*** Opening Entries supplied ***

(** The queue [A; B; C] against an index on which everything succeeds. *)
Lemma flush_applies_in_fifo_order_witness :
  outcome (flush 4 manager_ABC index_ok) =
    Some (Return tt, [],
          [EvOpen "/mail" READ_WRITE true;
           EvBeginAtomic true;
           EvCreateQuery "thread:1"; EvSearchMessages "thread:1";
           EvFreeze "m1"; EvAddTag "m1" "a" true; EvThaw "m1";
           EvFreeze "m2"; EvAddTag "m2" "a" true; EvThaw "m2";
           EvEndAtomic SUCCESS;
           EvBeginAtomic true;
           EvCreateQuery "thread:1"; EvSearchMessages "thread:1";
           EvFreeze "m1"; EvRemoveTag "m1" "inbox" false; EvThaw "m1";
           EvFreeze "m2"; EvRemoveTag "m2" "inbox" false; EvThaw "m2";
           EvEndAtomic SUCCESS;
           EvBeginAtomic true;
           EvCreateQuery "thread:2"; EvSearchMessages "thread:2";
           EvEndAtomic SUCCESS]).
Proof.
  pose proof (flush_applies_in_fifo_order opA opB opC manager_ABC index_ok
                eq_refl eq_refl (λ _, eq_refl) (λ _, eq_refl) (λ _, eq_refl))
    as (Hrun & _ & _).
  rewrite (Hrun 4 (le_n 4)). reflexivity.
Defined.

(** C3, as the code has it.  With an empty queue [flush] makes no call to
    the index and leaves the manager, and so the queue, as it was; it
    returns normally on a manager that is not read-only and raises
    [DatabaseROError] on a read-only one, the read-only check being the
    first thing it does. *)
Theorem flush_empty_queue (fuel : nat) (self : DBManager) (ix : Index) :
  writequeue self = [] →
  flush fuel self ix =
    Some (if ro self then Raise DatabaseROError else Return tt, self, ix).
Proof.
  intros Hq. unfold flush. rewrite Hq. by destruct (ro self).
Qed.

(** A fresh read-write manager. *)
Lemma flush_empty_queue_witness :
  flush 1 rw_manager index_ok = Some (Return tt, rw_manager, index_ok).
Proof. apply (flush_empty_queue 1 rw_manager index_ok). reflexivity. Defined.

(** C3 as stated fails: a read-only manager with an empty queue gets
    [DatabaseROError] from [flush]. *)
Lemma flush_empty_queue_read_only_raises :
  writequeue ro_manager = [] ∧
  flush 1 ro_manager index_ok =
    Some (Raise DatabaseROError, ro_manager, index_ok) ∧
  flush 1 ro_manager index_ok ≠ Some (Return tt, ro_manager, index_ok).
Proof. repeat split. discriminate. Qed.

(** The loop of [flush] never opens the index. *)
Lemma flush_loop_no_open (path : string) (fuel : nat) (queue q : list WriteOp)
    (d d' : Index) (r : result unit) :
  flush_loop fuel queue d = Some (r, q, d') →
  ∃ k, idx_log d' = idx_log d ++ k ∧ EvOpen path READ_WRITE false ∉ k.
Proof.
  revert queue d. induction fuel as [|fuel IH]; [done|].
  intros queue d H. destruct queue as [|item queue].
  { inversion H. subst. exists []. split; [by rewrite app_nil_r|].
    apply not_elem_of_nil. }
  destruct (idx_begin_fails d (idx_log d)) eqn:Hb.
  { cbn [flush_loop] in H. rewrite (begin_atomic_raises d Hb) in H.
    inversion H. subst. exists [EvBeginAtomic false]. split; [done|].
    by intros ?%list_elem_of_singleton. }
  rewrite flush_loop_turn in H by apply Hb. cbn zeta in H.
  set (d0 := (begin_atomic d).2) in *.
  destruct (apply_item_spec item d0) as (_ & Hl1 & _ & _).
  set (d1 := apply_item item d0) in *.
  assert (Hl0 : idx_log d0 = idx_log d ++ [EvBeginAtomic true]).
  { subst d0. by rewrite (begin_atomic_ok d Hb). }
  set (d2 := (end_atomic d1).2) in *.
  assert (Hl2 : idx_log d2 = idx_log d1 ++ [EvEndAtomic (end_atomic d1).1])
    by done.
  assert (Hrec : ∃ queue', flush_loop fuel queue' d2 = Some (r, q, d')).
  { destruct (negb _); eauto. }
  destruct Hrec as [queue' Hrec].
  destruct (IH _ _ Hrec) as (k & Hk & Hnin).
  eexists. split.
  { rewrite Hk, Hl2, Hl1, Hl0. rewrite <- !app_assoc. reflexivity. }
  rewrite !not_elem_of_app. repeat split; try done.
  - by intros ?%list_elem_of_singleton.
  - destruct item as [[[cmd q0] tags] sync]. unfold item_events.
    rewrite not_elem_of_app. split.
    { intros Hx. repeat (apply elem_of_cons in Hx as [Hx|Hx]; [done|]).
      by apply elem_of_nil in Hx. }
    intros Hx. apply list_elem_of_join in Hx as (l & Hx & Hl).
    apply list_elem_of_fmap in Hl as (m & -> & _).
    unfold message_events in Hx.
    rewrite !elem_of_app in Hx. destruct Hx as [Hx|[Hx|Hx]].
    + by apply list_elem_of_singleton in Hx.
    + repeat case_match;
        repeat (apply elem_of_cons in Hx as [Hx|Hx]; [done|]);
        try (by apply elem_of_nil in Hx);
        by apply list_elem_of_fmap in Hx as (? & ? & _).
    + by apply list_elem_of_singleton in Hx.
  - by intros ?%list_elem_of_singleton.
Qed.

(** Whenever a [flush] made a failed attempt to open the index, whatever
    the manager, it raised [DatabaseLockedError] and left the manager as
    it was. *)
Lemma flush_failed_open_locked (fuel : nat) (self self' : DBManager)
    (ix ix' : Index) (r : result unit) :
  flush fuel self ix = Some (r, self', ix') →
  EvOpen (path self) READ_WRITE false ∈ new_events ix ix' →
  r = Raise DatabaseLockedError ∧ self' = self ∧
  new_events ix ix' = [EvOpen (path self) READ_WRITE false].
Proof.
  unfold flush, new_events. destruct (ro self).
  { intros H. inversion H. subst. rewrite drop_all. by intros ?%elem_of_nil. }
  destruct (writequeue self) as [|item queue].
  { intros H. inversion H. subst. rewrite drop_all. by intros ?%elem_of_nil. }
  unfold Database. destruct (idx_open_fails ix READ_WRITE (idx_log ix)).
  { simpl. intros H. inversion H. subst. simpl.
    by rewrite drop_app_length. }
  intros H Hin. exfalso.
  destruct (flush_loop fuel (item :: queue) _) as [[[r' q'] d']|] eqn:E;
    [|done].
  inversion H. subst. clear H.
  destruct (flush_loop_no_open (path self) _ _ _ _ _ _ E) as (k & Hk & Hnin).
  rewrite Hk in Hin. simpl in Hin.
  rewrite <- app_assoc, drop_app_length in Hin.
  apply elem_of_cons in Hin as [Hin|Hin]; done.
Qed.

(** C4.  With a queue that is not empty, when the open of the index for
    writing fails, [flush] raises [DatabaseLockedError] and the manager
    is unchanged: nothing was taken from the queue, nothing was applied,
    and the failed open is the only call made to the index.  The open is
    attempted by every manager that is not read-only; and for every
    manager, a [flush] during which the open failed has raised
    [DatabaseLockedError] and left the manager as it was. *)
Theorem flush_locked_leaves_queue (fuel : nat) (self : DBManager)
    (ix : Index) :
  writequeue self ≠ [] →
  (ro self = false →
   idx_open_fails ix READ_WRITE (idx_log ix) = true →
   flush fuel self ix =
     Some (Raise DatabaseLockedError, self,
           with_log ix (EvOpen (path self) READ_WRITE false))) ∧
  (∀ r self' ix',
     flush fuel self ix = Some (r, self', ix') →
     EvOpen (path self) READ_WRITE false ∈ new_events ix ix' →
     r = Raise DatabaseLockedError ∧ self' = self ∧
     writequeue self' = writequeue self ∧
     new_events ix ix' = [EvOpen (path self) READ_WRITE false]).
Proof.
  intros Hq. split.
  - intros Hro Ho. unfold flush, Database. rewrite Hro, Ho.
    by destruct (writequeue self).
  - intros r self' ix' Hrun Hev.
    destruct (flush_failed_open_locked _ _ _ _ _ _ Hrun Hev)
      as (-> & -> & Hnew).
    by repeat split.
Qed.

(** The queue [A; B; C] against a locked index. *)
Lemma flush_locked_leaves_queue_witness :
  outcome (flush 0 manager_ABC index_locked) =
    Some (Raise DatabaseLockedError, [opA; opB; opC],
          [EvOpen "/mail" READ_WRITE false]) ∧
  new_events index_locked
    (with_log index_locked (EvOpen "/mail" READ_WRITE false)) =
    [EvOpen "/mail" READ_WRITE false].
Proof.
  assert (Hq : writequeue manager_ABC ≠ []) by discriminate.
  destruct (flush_locked_leaves_queue 0 manager_ABC index_locked Hq)
    as [Hrun Hlog].
  specialize (Hrun eq_refl eq_refl).
  destruct (Hlog _ _ _ Hrun (list_elem_of_here _ _)) as (_ & _ & _ & Hnew).
  split; [by rewrite Hrun|exact Hnew].
Defined.
(** * Rule-based post classifier: normalizer, filter stage, theme stage

    Shallow embedding of [backend/insights/unwrap.py] (the broader rule
    set) and [backend/scraper/unwrap.py] (the narrower rule set that
    [backend/scraper/main.py] imports).

    Python [str] values are modelled as [string]: sequences of 8-bit
    characters read as the code points 0..255 (ASCII and Latin-1).  On
    that range [str.lower] acts character by character and stays inside
    the range, and the regular-expression class [\s] is a fixed set of
    eleven code points; both are written out below. *)

From Stdlib Require Import Bool List Arith Lia ZArith Ascii String.
Import ListNotations.
Open Scope string_scope.

(** ** Python string primitives *)

Module PyStr.

Definition between (lo hi n : nat) : bool := Nat.leb lo n && Nat.leb n hi.

(** [str.isspace] on one character, which is what the class [\s] of a
    [str] pattern matches: TAB..CR, FS..US, SPACE, NEL and NBSP. *)
Definition isspace (c : ascii) : bool :=
  let n := nat_of_ascii c in
  between 9 13 n || between 28 32 n || Nat.eqb n 133 || Nat.eqb n 160.

(** [str.lower] on one character: A..Z and the Latin-1 capitals
    U+00C0..U+00DE (without the multiplication sign U+00D7) move up by
    32; everything else is left alone. *)
Definition lower_char (c : ascii) : ascii :=
  let n := nat_of_ascii c in
  if between 65 90 n || (between 192 222 n && negb (Nat.eqb n 215))
  then ascii_of_nat (n + 32)
  else c.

*** Closing Entries supplied ***

## [What to produce]
Some of the data mentions "Latin". Copy every line where it does.

## [Task answer]
    characters read as the code points 0..255 (ASCII and Latin-1).  On
(** [str.lower] on one character: A..Z and the Latin-1 capitals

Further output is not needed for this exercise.